Decidió todas las tardes treparse a un árbol que había en las cercanías para avistar a lo lejos, en el horizonte, si se aproximaba la banda musical a llevarse las ratas. Clavaba sus dedos como garfios afilados en el tronco reseco del árbol y ascendía hasta la copa y desde allí escudriñaba a todo lo largo del camino hasta que su vista se perdía en las humaredas del frente de batalla. Un día divisó a un soldado andrajoso y malherido que dejaba un reguero de sangre sobre las piedras del camino. Corrió a socorrerlo, lo llevó a su casa y como pudo le lavó y le vendó las heridas con maternal afecto.

 

-¿Ustedes no se van a llevar las ratas, verdad? – le preguntó luego.

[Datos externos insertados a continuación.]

Definition seg_len (s : rlc_rx_sdu_segment) : Z := zlen (seg_payload s).

(** The ordered set of segments with the offset as key: inserting an offset that
    is present already changes nothing. *)
Fixpoint segment_insert (new : rlc_rx_sdu_segment) (l : list rlc_rx_sdu_segment) :
    list rlc_rx_sdu_segment :=
  match l with
  | [] => [new]
  | c :: rest =>
      if seg_so new <? seg_so c then new :: l
      else if seg_so c <? seg_so new then c :: segment_insert new rest
      else l
  end.

(** [payload.advance(n)] and the new offset of a segment whose front is cut. *)
Definition advance (n so' : Z) (s : rlc_rx_sdu_segment) : rlc_rx_sdu_segment :=
  s <| seg_payload ::= drop (Z.to_nat n) |> <| seg_so := u16 so' |>.

(** The loop of [store_segment]: [before] are the segments the iterator has passed,
    [cur :: rest] those it has not; erasing a segment drops it from both. *)
Fixpoint store_loop (before after : list rlc_rx_sdu_segment) (new : rlc_rx_sdu_segment) :
    list rlc_rx_sdu_segment * bool :=
  match after with
  | [] => (segment_insert new before, true)
  | cur :: rest =>
      let cur_last_byte := u32 (seg_so cur + seg_len cur - 1) in
      let new_last_byte := u32 (seg_so new + seg_len new - 1) in
      if cur_last_byte <? seg_so new then store_loop (before ++ [cur]) rest new
      else if seg_so cur <=? seg_so new then
        if new_last_byte <=? cur_last_byte then (before ++ cur :: rest, false)
        else store_loop (before ++ [cur]) rest
               (advance (u32 (cur_last_byte + 1 - seg_so new)) (cur_last_byte + 1) new)
      else if new_last_byte <? seg_so cur then
        (segment_insert new (before ++ cur :: rest), true)
      else if new_last_byte <? cur_last_byte then
        let cut := advance (u32 (new_last_byte + 1 - seg_so cur)) (new_last_byte + 1) cur in
        (segment_insert new (segment_insert cut (before ++ rest)), true)
      else store_loop before rest new
  end.

Definition store_segment (segments : list rlc_rx_sdu_segment) (new : rlc_rx_sdu_segment) :
    list rlc_rx_sdu_segment * bool := store_loop [] segments new.

(** The flags [(fully_received, has_gap)] of a repository. *)
Fixpoint inventory_loop (next_byte : Z) (segments : list rlc_rx_sdu_segment) : bool * bool :=
  match segments with
  | [] => (false, false)
  | segm :: rest =>
      if negb (seg_so segm =? next_byte) then (false, true)
      else if decide (seg_si segm = last_segment) then (true, false)
      else inventory_loop (u32 (next_byte + seg_len segm)) rest
  end.

Definition segment_inventory (segments : list rlc_rx_sdu_segment) : bool * bool :=
  inventory_loop 0 segments.

(** The chain of the payloads. *)
Definition chain_segments (segments : list rlc_rx_sdu_segment) : list Z :=
  concat (seg_payload <$> segments).

(** ** Invariant *)

Definition seg_end (s : rlc_rx_sdu_segment) : Z := seg_so s + seg_len s.

(** A segment that holds bytes and does not reach past the range of offsets. *)
Definition seg_ok (s : rlc_rx_sdu_segment) : Prop :=
  0 <= seg_so s /\ 0 < seg_len s /\ seg_end s < 2 ^ 16.
(* ===== verification/RlcRxAmProps.v ===== *)
(** * RLC AM: properties of the receiving entity

    The invariant of the entity, proved against the window interface: every
    handler keeps it and none of the assertions of the code can fail; the content
    of the status report; delivery. *)
From stdpp Require Import base numbers list.
From Stdlib Require Import ZArith Lia.
From S2P Require Import Prelude.
From S2P Require Import RlcConfig.
From S2P Require Import RlcAmPdu.
From S2P Require Import RlcAmPduProps.
From S2P Require Import SduWindow.
From S2P Require Import RlcSegments.
From S2P Require Import RlcRxAm.

Set Default Goal Selector "!".
Open Scope Z_scope.
Open Scope ran_scope.

(** The SDUs handed to the upper layer. *)
Definition delivered (out : list rx_am_output) : list (list Z) :=
  omap (fun o => match o with OutSdu sdu => Some sdu | _ => None end) out.

Section rx_am_props.
Context {W : Type -> Type} `{!SduWindow W} `{!SduWindowLaws W}.
Variable cfg : rlc_rx_am_config.
Implicit Types s : rx_am_state W.
Implicit Types w : W rlc_rx_am_sdu_info.

Local Abbreviation m := (mod_nr cfg).
Local Abbreviation ws := (am_window_size cfg).
Local Abbreviation dist := (rx_mod_base cfg).

#[local] Instance m_modulus : SnModulus m.
Proof. unfold mod_nr. apply _. Qed.

Lemma m_window : m = 2 * ws.
Proof. apply cardinality_window_am. Qed.
Lemma ws_bounds : 2048 <= ws <= 131072.
Proof. unfold am_window_size. by destruct (sn_size cfg). Qed.
Lemma m_bound : 4096 <= m <= 2 ^ 31.
Proof. rewrite m_window. pose proof ws_bounds. lia. Qed.

Definition in_sn (sn : Z) : Prop := 0 <= sn < m.

Lemma dist_range b x : 0 <= dist b x < m.
Proof. apply mod_base_range, _. Qed.
Lemma dist_self b : dist b b = 0.
Proof. apply mod_base_self, _. Qed.
Lemma dist_succ b x : dist b x + 1 < m -> dist b ((x + 1) mod m) = dist b x + 1.
Proof. apply mod_base_succ, _. Qed.
Lemma dist_inj b x y : in_sn x -> in_sn y -> dist b x = dist b y -> x = y.
Proof. apply mod_base_inj, _. Qed.
Lemma succ_range x : in_sn ((x + 1) mod m).
Proof. apply sn_succ_range, _. Qed.

(** An entry that is fully received. *)
Definition received w (sn : Z) : Prop :=
  exists info, win_view w sn = Some info /\ fully_received info = true.

(** An incomplete entry holds a well-formed set of segments, and its flags are
    those of the set. *)
Definition info_ok (info : rlc_rx_am_sdu_info) : Prop :=
  fully_received info = false ->
  exists segments, sdu_data info = SduSegments segments /\ segs_wf segments /\
    segment_inventory segments = (false, has_gap info).

Lemma sn_fully_received_spec w sn :
  exists b, sn_fully_received w sn = Ok b /\ (b = true <-> received w sn).
Proof.
  unfold sn_fully_received, received. rewrite has_sn_view.
  destruct (win_view w sn) as [info|] eqn:E.
  - rewrite (win_at_view _ _ _ E). cbn. exists (fully_received info). split; [done|].
    split; [by exists info|]. by intros (? & [= <-] & ?).
  - exists false. split; [done|]. split; [done|]. by intros (? & ? & _).
Qed.

Lemma received_dec w sn : received w sn \/ ~ received w sn.
Proof.
  destruct (sn_fully_received_spec w sn) as ([] & _ & Hb); [left|right]; [by apply Hb|].
  intros Hr%Hb. done.
Qed.

(** ** The loops over the window *)

(** [r] is the first number at or after [start], before [stop], that is not
    fully received. *)
Definition first_missing w (base start stop r : Z) : Prop :=
  in_sn r /\ dist base start <= dist base r <= dist base stop /\
  (forall sn, in_sn sn -> dist base start <= dist base sn < dist base r -> received w sn) /\
  (dist base r = dist base stop \/ ~ received w r).

Lemma first_missing_step w base start stop r :
  in_sn start -> dist base start < dist base stop -> received w start ->
  first_missing w base ((start + 1) mod m) stop r -> first_missing w base start stop r.
Proof.
  intros Hs Hlt Hr (Hin & Hd & Hall & Hend). pose proof (dist_range base stop).
  rewrite dist_succ in Hd, Hall by lia. split_and!; [done|lia|lia| |done].
  intros sn Hsn Hrange. destruct (decide (dist base sn = dist base start)) as [E|].
  - by rewrite (dist_inj base sn start).
  - apply Hall; [done|lia].
Qed.

Lemma first_missing_stop w base start stop :
  in_sn start -> dist base start <= dist base stop ->
  (dist base start = dist base stop \/ ~ received w start) ->
  first_missing w base start stop start.
Proof. intros Hin Hle Hend. split_and!; try done; lia. Qed.

Lemma first_not_received_spec fuel w base start stop :
  in_sn start -> dist base start <= dist base stop ->
  dist base stop - dist base start < Z.of_nat fuel ->
  exists r, first_not_received cfg fuel w base stop start = Ok r /\
    first_missing w base start stop r.
Proof.
  revert start. induction fuel as [|fuel IH]; intros start Hin Hle Hf; [lia|].
  cbn [first_not_received]. pose proof (dist_range base stop). case_if.
  - destruct (sn_fully_received_spec w start) as (b & -> & Hb). cbn [checked_bind].
    destruct b.
    + destruct (IH ((start + 1) mod m)) as (r & -> & Hr);
        [apply succ_range|rewrite dist_succ; lia|rewrite dist_succ; lia|].
      exists r. split; [done|]. apply first_missing_step; try done. by apply Hb.
    + exists start. split; [done|]. apply first_missing_stop; [done|done|right].
      intros Hr%Hb. done.
  - exists start. split; [done|]. apply first_missing_stop; [done|done|left; lia].
Qed.

(** What is left of a window after the numbers from [start] to [r] are removed. *)
Definition removed_range w base start r w' : Prop :=
  win_wf w' /\ win_cap w' = win_cap w /\
  (forall sn info, win_view w' sn = Some info -> win_view w sn = Some info) /\
  (forall sn, in_sn sn -> win_view w' sn =
     if decide (dist base start <= dist base sn < dist base r) then None else win_view w sn).

Lemma remove_received_spec fuel w base start stop :
  win_wf w -> in_sn start -> dist base start <= dist base stop ->
  dist base stop - dist base start < Z.of_nat fuel ->
  exists r w', remove_received cfg fuel base stop start w = Ok (r, w') /\
    first_missing w base start stop r /\ removed_range w base start r w'.
Proof.
  revert w start. induction fuel as [|fuel IH]; intros w start Hw Hin Hle Hf; [lia|].
  cbn [remove_received]. pose proof (dist_range base stop).
  assert (removed_range w base start start w) as Hrefl.
  { split_and!; try done. intros sn _. rewrite decide_False; [done|lia]. }
  case_if.
  2:{ exists start, w. split; [done|]. split; [|done]. apply first_missing_stop; [done|done|left; lia]. }
  destruct (sn_fully_received_spec w start) as (b & -> & Hb). cbn [checked_bind].
  destruct b.
  2:{ exists start, w. split; [done|]. split; [|done]. apply first_missing_stop; [done|done|right].
      intros Hr%Hb. done. }
  assert (received w start) as Hrec by by apply Hb.
  destruct (remove_sn_spec w start Hw) as (w1 & -> & Hw1 & Hcap1 & Hno & Hother).
  { destruct Hrec as (info & -> & _). by eexists. }
  cbn [checked_bind].
  destruct (IH w1 ((start + 1) mod m)) as (r & w' & -> & Hfm & Hr');
    [done|apply succ_range|rewrite dist_succ; lia|rewrite dist_succ; lia|].
  exists r, w'. split; [done|].
  destruct Hfm as (Hrin & Hrd & Hall & Hend). rewrite dist_succ in Hrd, Hall by lia.
  assert (forall sn, sn <> start -> received w1 sn <-> received w sn) as Hrw.
  { intros sn Hne. unfold received. by rewrite Hother. }
  assert (r <> start) as Hrs by (intros ->; lia).
  split.
  - apply first_missing_step; try done. split_and!; [done|rewrite dist_succ; lia|lia| |].
    + intros sn Hsn Hrange. rewrite dist_succ in Hrange by lia.
      assert (sn <> start) by (intros ->; lia). apply Hrw; [done|]. apply Hall; [done|lia].
    + rewrite <- Hrw by done. done.
  - destruct Hr' as (H1 & H2 & H3 & H4). split_and!; [done|congruence| |].
    + intros sn info Hv. apply H3 in Hv. destruct (decide (sn = start)) as [->|Hne].
      * by rewrite Hno in Hv.
      * by rewrite <- Hother.
    + intros sn Hsn. rewrite H4 by done. rewrite dist_succ by lia.
      destruct (decide (sn = start)) as [->|Hne].
      * rewrite Hno. by do 2 case_decide; try lia.
      * rewrite Hother by done.
        assert (dist base sn <> dist base start) by (intros E%dist_inj; done).
        do 2 case_decide; try done; lia.
Qed.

El soldado abrió con asombro sus ojos legañosos, rasgando su rostro de pergamino.

 

-¿Las ratas? ¿Qué ratas?

 

-Pues las ratas, hombre. Para alimentar a las tropas en el frente.

 

-No sé. Eso sólo puede saberlo el General.

 

-¿Cuándo va a terminar la guerra?

 

-¿Terminar? ¿Cómo va a terminar? La guerra es como la vida misma. Siempre continúa.

 

-¿Pero y las ratas? ¿Se van a llevar las ratas?

 

-Eso tiene que preguntárselo al General. Yo no sé nada –dijo, y tomando su mochila y su fusil, se despidió.

 

-¿Así que le respondió eso, que la guerra era la vida, que no hay otra cosa? –le preguntó después don Segismundo.

 

-Eso mismo. Que no va a terminar nunca.

 

-Ya me lo temía. Hace mucho tiempo que lo vengo sospechando.

 

-¿Qué haremos don Segismundo? Preguntó doña Clorinda con el corazón agrietándole el pecho.

 

-Nada. No se puede hacer nada.

 

Doña Clorinda elevó sus brazos hacia la noche negra que entraba por la ventana. Una rata escaló la pared y saltó afuera.

 

-¿Y si nos vamos? El mundo ha de ser distinto en alguna parte.

 

-Imposible. Las fronteras están vigiladas. Nos ametrallarán si intentamos atravesarlas.

 

-Habría que intentarlo igual –insistió doña Clorinda.

 

Don Segismundo se dio cuenta de pronto que ellos eran muy viejos, más viejos de lo que podían suponer.

 

-¿A dónde iremos? –dijo. En todas las fronteras puede haber guerra.

 

Doña Clorinda cerró los ojos y soñó praderas y florestas.

 

-¿Entonces nada?

 

-Nada.

 

Doña Clorinda guarda la secreta esperanza de que el ejército aún tarde en llevarse las ratas. Las noticias que llegan del frente son desastrosas y ya no se ven pasar camiones transportando alimentos para los soldados. Pero quién sabe, tal vez aún demoren en decidirse por las ratas. Quién sabe. Tal vez se pueda vivir por un tiempo más.

Alfredo Alzugarat
Cuentos de War. La guerra es un juego.